━━━ DATA EXTRACTS

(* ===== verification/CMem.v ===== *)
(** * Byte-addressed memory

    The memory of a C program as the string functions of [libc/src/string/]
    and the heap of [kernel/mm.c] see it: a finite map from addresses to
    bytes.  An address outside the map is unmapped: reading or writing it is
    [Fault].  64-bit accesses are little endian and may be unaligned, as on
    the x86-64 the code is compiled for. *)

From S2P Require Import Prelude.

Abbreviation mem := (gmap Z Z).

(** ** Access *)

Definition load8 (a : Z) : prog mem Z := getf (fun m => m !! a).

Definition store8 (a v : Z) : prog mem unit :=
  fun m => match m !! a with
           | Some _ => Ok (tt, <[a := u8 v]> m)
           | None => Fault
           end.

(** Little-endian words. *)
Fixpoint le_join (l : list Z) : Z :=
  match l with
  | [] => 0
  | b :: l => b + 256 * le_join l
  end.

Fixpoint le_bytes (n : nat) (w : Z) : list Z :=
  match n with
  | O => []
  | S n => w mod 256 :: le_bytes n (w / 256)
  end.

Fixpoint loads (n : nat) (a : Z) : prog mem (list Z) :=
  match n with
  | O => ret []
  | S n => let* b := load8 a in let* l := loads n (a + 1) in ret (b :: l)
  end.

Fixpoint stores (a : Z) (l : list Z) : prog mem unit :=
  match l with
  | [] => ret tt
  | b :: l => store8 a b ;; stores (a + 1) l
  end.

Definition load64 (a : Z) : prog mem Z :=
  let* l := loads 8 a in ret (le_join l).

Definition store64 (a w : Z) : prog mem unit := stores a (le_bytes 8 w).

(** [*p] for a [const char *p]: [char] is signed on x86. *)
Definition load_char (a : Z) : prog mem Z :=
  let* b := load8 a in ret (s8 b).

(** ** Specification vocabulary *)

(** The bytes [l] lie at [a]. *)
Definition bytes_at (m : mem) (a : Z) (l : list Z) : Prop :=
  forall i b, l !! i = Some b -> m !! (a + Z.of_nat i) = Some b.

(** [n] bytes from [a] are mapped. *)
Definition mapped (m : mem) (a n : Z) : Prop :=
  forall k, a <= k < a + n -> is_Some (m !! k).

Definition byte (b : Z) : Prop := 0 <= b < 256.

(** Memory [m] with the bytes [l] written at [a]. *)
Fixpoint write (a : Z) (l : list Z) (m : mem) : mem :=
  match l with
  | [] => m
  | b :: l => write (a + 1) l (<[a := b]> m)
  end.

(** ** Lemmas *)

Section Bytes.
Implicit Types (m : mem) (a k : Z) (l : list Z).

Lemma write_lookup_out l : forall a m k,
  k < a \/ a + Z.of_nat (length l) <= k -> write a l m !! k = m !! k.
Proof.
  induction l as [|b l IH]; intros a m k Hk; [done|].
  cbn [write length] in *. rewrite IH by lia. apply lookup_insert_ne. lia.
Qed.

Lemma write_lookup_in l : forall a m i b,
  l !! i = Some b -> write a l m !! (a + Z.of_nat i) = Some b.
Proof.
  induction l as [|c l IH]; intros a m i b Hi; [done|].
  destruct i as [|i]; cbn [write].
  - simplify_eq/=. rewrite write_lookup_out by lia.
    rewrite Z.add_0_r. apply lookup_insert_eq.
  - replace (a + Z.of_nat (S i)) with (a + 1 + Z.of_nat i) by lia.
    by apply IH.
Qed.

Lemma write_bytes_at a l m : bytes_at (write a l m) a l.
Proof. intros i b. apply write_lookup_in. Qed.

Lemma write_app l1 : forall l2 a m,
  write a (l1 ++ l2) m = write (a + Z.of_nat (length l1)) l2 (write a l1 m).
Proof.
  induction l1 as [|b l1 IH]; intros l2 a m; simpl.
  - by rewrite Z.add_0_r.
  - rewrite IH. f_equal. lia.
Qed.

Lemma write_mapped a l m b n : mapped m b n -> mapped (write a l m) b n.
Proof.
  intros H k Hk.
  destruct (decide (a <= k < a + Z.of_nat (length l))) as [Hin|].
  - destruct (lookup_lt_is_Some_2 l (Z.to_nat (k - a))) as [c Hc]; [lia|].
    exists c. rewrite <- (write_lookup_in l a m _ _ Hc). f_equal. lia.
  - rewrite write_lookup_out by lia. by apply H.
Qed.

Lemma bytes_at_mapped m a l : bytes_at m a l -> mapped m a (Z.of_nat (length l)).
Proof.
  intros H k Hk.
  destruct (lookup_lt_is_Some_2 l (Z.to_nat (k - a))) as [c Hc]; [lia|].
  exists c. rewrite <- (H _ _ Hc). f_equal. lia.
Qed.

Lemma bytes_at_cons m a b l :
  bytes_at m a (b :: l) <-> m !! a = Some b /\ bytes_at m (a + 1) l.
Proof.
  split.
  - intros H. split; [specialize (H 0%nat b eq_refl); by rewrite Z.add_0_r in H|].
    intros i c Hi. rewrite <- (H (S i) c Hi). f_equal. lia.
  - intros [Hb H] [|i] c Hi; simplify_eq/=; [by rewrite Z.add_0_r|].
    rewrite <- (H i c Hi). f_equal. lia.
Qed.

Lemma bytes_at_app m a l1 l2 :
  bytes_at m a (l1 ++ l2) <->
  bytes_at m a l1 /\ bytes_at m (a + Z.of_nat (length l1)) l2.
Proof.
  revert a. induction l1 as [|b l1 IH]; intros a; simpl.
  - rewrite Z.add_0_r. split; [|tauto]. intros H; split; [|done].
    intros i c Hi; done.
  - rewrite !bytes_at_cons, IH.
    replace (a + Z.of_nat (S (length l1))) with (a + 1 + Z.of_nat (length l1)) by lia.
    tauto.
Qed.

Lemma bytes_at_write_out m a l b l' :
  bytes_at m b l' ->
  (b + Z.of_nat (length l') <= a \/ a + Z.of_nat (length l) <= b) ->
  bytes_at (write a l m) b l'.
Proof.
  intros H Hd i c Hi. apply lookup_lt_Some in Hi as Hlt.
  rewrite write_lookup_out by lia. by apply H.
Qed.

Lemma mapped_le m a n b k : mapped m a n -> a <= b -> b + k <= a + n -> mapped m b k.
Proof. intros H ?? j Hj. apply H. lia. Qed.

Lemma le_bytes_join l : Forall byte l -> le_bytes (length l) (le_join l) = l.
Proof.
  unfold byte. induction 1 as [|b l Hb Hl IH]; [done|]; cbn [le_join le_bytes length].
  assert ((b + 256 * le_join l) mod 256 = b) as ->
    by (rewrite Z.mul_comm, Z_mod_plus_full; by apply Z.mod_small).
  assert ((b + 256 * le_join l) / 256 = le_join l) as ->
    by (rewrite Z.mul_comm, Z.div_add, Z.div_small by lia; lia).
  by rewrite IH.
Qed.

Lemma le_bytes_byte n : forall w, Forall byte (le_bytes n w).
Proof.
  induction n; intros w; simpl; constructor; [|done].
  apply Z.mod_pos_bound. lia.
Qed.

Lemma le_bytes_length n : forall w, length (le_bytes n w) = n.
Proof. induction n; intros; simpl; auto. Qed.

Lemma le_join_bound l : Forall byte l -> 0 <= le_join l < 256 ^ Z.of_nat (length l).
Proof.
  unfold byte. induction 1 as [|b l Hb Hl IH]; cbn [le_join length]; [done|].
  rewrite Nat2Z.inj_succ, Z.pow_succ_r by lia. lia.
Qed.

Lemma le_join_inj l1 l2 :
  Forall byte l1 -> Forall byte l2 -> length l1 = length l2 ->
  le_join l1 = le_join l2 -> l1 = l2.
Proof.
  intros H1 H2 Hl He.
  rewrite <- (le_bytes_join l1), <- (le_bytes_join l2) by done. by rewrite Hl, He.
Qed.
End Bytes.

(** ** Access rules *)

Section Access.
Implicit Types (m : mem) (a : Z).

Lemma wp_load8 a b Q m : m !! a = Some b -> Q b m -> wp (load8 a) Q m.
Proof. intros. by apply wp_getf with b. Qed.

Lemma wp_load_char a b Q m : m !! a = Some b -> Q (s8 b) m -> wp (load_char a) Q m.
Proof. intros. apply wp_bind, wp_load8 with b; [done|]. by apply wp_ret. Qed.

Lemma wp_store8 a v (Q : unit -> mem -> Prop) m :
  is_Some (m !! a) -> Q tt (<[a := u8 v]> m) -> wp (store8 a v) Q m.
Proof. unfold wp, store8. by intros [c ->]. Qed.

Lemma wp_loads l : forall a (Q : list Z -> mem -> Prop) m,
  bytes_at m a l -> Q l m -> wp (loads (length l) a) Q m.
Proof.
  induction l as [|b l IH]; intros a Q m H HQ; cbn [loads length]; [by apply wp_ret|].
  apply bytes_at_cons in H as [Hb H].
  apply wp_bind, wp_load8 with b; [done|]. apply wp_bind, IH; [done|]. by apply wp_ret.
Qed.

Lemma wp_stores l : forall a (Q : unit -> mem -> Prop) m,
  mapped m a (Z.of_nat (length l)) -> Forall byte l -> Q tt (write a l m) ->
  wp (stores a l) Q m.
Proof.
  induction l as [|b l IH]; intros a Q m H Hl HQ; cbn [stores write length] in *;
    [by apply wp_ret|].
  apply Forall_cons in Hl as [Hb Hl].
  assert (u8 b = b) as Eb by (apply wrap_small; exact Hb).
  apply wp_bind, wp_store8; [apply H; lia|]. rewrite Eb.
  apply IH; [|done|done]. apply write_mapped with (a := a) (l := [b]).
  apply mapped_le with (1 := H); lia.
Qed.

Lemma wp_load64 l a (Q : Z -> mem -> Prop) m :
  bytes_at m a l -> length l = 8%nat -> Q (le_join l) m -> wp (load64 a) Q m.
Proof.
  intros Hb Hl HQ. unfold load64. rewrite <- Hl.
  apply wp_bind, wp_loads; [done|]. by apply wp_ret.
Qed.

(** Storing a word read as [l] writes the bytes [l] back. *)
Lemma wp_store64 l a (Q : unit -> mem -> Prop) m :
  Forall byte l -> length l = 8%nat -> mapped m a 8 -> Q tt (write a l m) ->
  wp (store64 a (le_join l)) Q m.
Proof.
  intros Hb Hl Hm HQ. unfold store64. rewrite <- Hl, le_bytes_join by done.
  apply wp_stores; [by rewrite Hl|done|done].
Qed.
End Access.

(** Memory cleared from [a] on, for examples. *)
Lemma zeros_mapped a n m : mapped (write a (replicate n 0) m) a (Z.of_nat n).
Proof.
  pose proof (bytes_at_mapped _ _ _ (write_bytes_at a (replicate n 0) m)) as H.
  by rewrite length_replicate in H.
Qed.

━━━━━━

# WHAT IS BEING ASKED:
Taking the entries from their first line through the line with "writing it is", inclusive, restate each line word for word and give nothing else.

# YOUR RESPONSE:
(* ===== verification/CMem.v ===== *)
(** * Byte-addressed memory

    The memory of a C program as the string functions of [libc/src/string/]
    and the heap of [kernel/mm.c] see it: a finite map from addresses to
    bytes.  An address outside the map is unmapped: reading or writing it is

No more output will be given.